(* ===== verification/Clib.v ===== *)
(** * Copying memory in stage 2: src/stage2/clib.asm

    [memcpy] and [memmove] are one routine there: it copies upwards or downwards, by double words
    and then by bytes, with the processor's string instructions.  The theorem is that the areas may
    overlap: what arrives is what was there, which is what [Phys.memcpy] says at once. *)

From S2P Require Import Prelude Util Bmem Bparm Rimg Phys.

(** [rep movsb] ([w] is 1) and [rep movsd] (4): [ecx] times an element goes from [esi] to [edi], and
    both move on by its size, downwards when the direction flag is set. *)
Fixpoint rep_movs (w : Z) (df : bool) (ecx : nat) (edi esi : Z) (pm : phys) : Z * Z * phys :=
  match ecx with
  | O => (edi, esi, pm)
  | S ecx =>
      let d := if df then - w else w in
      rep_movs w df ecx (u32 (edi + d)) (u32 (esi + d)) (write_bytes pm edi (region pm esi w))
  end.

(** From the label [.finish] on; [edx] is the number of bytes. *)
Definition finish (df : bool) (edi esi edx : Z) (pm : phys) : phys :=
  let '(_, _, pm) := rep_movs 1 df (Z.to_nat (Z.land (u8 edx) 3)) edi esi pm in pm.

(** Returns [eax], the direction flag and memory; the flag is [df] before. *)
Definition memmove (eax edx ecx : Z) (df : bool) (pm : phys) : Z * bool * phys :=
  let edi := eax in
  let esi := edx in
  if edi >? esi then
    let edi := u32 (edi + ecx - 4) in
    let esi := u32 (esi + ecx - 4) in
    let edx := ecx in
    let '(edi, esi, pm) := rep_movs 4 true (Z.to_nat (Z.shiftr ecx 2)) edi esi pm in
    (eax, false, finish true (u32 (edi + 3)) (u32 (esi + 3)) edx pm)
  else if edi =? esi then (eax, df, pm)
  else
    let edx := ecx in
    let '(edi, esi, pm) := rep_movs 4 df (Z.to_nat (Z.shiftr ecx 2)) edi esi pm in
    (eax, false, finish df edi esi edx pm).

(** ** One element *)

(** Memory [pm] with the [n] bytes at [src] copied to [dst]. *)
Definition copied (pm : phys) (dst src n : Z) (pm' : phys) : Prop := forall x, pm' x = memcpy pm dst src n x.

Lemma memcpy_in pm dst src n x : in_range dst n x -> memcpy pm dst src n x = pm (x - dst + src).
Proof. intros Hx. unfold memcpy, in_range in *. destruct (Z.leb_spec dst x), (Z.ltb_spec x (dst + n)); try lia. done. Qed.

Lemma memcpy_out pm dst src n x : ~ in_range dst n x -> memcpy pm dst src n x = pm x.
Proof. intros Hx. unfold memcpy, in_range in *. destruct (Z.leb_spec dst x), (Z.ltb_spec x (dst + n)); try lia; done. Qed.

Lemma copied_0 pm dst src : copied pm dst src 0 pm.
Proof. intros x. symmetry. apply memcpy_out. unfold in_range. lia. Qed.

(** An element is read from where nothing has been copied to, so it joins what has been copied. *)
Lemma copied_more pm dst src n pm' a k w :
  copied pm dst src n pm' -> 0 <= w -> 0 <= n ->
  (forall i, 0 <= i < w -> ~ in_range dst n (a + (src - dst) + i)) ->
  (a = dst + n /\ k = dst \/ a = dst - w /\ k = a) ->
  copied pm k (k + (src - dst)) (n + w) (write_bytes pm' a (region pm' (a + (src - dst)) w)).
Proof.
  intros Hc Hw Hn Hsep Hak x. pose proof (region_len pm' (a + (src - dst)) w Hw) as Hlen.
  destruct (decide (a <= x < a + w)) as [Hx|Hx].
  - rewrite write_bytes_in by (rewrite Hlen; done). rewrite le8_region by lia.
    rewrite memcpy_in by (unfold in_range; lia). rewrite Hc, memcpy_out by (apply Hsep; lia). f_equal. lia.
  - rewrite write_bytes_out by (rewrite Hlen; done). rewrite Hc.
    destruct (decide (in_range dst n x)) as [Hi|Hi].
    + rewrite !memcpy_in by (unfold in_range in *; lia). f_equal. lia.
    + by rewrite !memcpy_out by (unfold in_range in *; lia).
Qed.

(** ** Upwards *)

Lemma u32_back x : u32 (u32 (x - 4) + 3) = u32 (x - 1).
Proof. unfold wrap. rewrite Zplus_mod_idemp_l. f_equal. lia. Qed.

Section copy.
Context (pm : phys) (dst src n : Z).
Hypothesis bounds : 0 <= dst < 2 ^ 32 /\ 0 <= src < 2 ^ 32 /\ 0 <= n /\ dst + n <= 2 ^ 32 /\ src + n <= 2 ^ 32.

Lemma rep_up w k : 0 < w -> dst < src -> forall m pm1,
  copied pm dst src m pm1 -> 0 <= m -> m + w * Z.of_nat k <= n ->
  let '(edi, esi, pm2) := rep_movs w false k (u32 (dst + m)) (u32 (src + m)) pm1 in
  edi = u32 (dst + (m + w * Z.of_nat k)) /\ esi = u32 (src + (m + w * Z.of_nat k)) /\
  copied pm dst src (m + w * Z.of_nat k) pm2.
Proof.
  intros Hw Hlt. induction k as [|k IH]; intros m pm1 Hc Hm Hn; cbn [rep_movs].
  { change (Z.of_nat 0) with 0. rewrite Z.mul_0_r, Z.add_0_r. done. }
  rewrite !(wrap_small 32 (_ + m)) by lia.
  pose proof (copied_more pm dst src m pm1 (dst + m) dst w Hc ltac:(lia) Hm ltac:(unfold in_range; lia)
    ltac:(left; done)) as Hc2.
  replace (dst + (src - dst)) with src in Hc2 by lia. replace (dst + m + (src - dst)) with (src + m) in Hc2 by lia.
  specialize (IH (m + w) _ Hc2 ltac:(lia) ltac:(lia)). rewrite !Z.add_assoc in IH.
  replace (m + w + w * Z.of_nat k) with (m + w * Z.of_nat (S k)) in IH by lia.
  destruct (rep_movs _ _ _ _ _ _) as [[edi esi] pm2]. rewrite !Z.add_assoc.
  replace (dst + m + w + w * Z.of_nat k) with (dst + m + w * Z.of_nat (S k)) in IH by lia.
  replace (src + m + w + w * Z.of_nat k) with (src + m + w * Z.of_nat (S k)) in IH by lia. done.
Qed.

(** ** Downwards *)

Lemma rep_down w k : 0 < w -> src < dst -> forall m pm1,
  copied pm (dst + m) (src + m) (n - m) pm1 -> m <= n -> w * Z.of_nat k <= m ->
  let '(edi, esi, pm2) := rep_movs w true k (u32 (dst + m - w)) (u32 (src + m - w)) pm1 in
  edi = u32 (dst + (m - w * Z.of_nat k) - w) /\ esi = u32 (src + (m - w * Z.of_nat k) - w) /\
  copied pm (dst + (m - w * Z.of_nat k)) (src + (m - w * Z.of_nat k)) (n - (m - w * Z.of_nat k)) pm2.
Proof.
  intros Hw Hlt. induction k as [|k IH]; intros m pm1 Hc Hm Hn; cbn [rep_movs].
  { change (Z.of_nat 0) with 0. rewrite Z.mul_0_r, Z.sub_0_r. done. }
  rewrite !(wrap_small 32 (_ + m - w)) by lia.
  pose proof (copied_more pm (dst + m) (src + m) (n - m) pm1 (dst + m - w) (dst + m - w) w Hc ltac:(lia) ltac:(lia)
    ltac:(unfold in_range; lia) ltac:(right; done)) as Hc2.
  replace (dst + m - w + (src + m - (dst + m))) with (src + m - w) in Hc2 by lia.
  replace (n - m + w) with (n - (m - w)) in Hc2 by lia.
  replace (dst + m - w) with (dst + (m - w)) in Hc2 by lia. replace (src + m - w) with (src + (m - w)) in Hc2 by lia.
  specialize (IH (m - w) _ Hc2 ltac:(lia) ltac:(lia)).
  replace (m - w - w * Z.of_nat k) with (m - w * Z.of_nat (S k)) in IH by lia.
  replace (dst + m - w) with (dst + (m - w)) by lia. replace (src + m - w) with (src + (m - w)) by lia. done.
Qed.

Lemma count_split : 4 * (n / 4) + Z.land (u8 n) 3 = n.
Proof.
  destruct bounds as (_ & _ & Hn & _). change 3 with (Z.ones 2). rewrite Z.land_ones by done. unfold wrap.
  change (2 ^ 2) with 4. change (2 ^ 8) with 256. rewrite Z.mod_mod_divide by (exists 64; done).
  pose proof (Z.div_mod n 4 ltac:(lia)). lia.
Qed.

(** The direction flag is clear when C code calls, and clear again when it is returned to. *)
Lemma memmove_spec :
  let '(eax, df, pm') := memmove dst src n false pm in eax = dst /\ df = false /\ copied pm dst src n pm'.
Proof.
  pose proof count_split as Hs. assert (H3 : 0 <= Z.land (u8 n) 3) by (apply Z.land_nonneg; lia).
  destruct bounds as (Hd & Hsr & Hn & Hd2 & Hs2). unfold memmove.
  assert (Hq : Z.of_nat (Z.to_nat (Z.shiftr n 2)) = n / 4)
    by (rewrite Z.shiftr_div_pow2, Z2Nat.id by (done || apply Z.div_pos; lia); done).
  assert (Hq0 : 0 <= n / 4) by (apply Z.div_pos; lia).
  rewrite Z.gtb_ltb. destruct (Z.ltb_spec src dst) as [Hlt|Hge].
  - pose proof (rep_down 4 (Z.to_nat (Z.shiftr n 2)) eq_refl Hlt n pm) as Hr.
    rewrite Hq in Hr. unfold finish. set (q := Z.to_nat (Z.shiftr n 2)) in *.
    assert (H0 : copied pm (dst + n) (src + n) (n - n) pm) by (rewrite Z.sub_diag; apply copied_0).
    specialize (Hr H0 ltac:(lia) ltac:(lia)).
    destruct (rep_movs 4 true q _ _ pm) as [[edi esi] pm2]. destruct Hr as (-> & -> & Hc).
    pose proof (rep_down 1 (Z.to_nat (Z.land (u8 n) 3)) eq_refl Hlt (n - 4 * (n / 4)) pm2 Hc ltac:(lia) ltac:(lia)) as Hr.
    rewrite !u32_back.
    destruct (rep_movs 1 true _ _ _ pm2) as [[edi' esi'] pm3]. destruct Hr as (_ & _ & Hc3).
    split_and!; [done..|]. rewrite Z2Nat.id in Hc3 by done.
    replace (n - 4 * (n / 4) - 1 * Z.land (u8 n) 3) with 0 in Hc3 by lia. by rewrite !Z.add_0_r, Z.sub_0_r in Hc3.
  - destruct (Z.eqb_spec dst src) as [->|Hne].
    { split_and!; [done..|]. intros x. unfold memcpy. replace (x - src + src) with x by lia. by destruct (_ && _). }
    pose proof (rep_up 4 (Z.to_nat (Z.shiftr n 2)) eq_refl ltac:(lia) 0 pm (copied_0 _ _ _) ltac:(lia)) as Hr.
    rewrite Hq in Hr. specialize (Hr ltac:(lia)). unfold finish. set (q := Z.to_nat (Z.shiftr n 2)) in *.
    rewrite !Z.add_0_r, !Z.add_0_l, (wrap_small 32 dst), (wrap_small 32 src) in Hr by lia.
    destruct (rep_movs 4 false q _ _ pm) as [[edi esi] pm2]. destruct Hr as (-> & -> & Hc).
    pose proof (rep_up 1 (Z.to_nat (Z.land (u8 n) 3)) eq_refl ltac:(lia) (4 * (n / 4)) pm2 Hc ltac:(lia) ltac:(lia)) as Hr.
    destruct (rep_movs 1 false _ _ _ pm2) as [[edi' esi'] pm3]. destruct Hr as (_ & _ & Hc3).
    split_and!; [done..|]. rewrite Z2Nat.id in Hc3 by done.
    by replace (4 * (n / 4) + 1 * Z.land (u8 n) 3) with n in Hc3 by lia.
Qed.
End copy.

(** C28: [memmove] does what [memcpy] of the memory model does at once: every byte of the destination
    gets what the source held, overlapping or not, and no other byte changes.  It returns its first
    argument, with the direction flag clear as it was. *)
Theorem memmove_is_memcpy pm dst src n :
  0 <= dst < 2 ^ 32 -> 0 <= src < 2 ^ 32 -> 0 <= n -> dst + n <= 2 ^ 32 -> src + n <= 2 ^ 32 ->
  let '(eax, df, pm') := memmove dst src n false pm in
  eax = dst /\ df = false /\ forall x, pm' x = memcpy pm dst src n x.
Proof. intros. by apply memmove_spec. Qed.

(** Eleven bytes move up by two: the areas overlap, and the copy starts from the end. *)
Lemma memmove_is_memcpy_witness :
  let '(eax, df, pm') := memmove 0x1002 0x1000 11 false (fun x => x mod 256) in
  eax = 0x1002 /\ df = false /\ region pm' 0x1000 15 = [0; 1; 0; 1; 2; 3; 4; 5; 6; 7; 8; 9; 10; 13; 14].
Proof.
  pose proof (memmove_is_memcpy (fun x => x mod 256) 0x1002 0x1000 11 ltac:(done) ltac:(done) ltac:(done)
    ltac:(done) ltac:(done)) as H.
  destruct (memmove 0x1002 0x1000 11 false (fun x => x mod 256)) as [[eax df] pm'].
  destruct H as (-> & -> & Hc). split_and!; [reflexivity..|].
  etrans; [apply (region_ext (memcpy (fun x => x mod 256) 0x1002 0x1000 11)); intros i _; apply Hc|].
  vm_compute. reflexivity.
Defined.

--

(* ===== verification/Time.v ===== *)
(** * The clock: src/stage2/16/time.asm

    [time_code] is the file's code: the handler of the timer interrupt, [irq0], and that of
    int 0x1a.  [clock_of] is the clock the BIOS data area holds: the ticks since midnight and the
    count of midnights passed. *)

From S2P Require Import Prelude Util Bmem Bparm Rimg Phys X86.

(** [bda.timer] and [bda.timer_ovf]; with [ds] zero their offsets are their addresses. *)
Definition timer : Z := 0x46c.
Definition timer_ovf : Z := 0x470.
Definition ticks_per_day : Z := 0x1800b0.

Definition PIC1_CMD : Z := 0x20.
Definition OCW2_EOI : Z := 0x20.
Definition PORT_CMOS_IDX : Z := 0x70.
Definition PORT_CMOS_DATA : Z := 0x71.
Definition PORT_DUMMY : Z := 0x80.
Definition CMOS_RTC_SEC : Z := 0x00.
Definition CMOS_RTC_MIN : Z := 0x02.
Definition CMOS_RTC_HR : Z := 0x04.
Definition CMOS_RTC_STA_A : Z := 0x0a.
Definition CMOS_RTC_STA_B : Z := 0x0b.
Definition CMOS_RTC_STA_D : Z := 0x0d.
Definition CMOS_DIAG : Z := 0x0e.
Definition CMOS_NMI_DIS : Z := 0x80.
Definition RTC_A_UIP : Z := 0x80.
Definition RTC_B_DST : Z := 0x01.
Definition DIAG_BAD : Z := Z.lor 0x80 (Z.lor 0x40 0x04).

● **Aim of the task**
Copy only this part of the entries above: the line with "(* ===== verification/Clib.v ===== *)", the line with "Lemma memcpy_in pm", and the lines between, all exactly as written.

● **Response below**
(* ===== verification/Clib.v ===== *)
(** * Copying memory in stage 2: src/stage2/clib.asm

    [memcpy] and [memmove] are one routine there: it copies upwards or downwards, by double words
    and then by bytes, with the processor's string instructions.  The theorem is that the areas may
    overlap: what arrives is what was there, which is what [Phys.memcpy] says at once. *)

From S2P Require Import Prelude Util Bmem Bparm Rimg Phys.

(** [rep movsb] ([w] is 1) and [rep movsd] (4): [ecx] times an element goes from [esi] to [edi], and
    both move on by its size, downwards when the direction flag is set. *)
Fixpoint rep_movs (w : Z) (df : bool) (ecx : nat) (edi esi : Z) (pm : phys) : Z * Z * phys :=
  match ecx with
  | O => (edi, esi, pm)
  | S ecx =>
      let d := if df then - w else w in
      rep_movs w df ecx (u32 (edi + d)) (u32 (esi + d)) (write_bytes pm edi (region pm esi w))
  end.

(** From the label [.finish] on; [edx] is the number of bytes. *)
Definition finish (df : bool) (edi esi edx : Z) (pm : phys) : phys :=
  let '(_, _, pm) := rep_movs 1 df (Z.to_nat (Z.land (u8 edx) 3)) edi esi pm in pm.

(** Returns [eax], the direction flag and memory; the flag is [df] before. *)
Definition memmove (eax edx ecx : Z) (df : bool) (pm : phys) : Z * bool * phys :=
  let edi := eax in
  let esi := edx in
  if edi >? esi then
    let edi := u32 (edi + ecx - 4) in
    let esi := u32 (esi + ecx - 4) in
    let edx := ecx in
    let '(edi, esi, pm) := rep_movs 4 true (Z.to_nat (Z.shiftr ecx 2)) edi esi pm in
    (eax, false, finish true (u32 (edi + 3)) (u32 (esi + 3)) edx pm)
  else if edi =? esi then (eax, df, pm)
  else
    let edx := ecx in
    let '(edi, esi, pm) := rep_movs 4 df (Z.to_nat (Z.shiftr ecx 2)) edi esi pm in
    (eax, false, finish df edi esi edx pm).

(** ** One element *)

(** Memory [pm] with the [n] bytes at [src] copied to [dst]. *)
Definition copied (pm : phys) (dst src n : Z) (pm' : phys) : Prop := forall x, pm' x = memcpy pm dst src n x.

Lemma memcpy_in pm dst src n x : in_range dst n x -> memcpy pm dst src n x = pm (x - dst + src).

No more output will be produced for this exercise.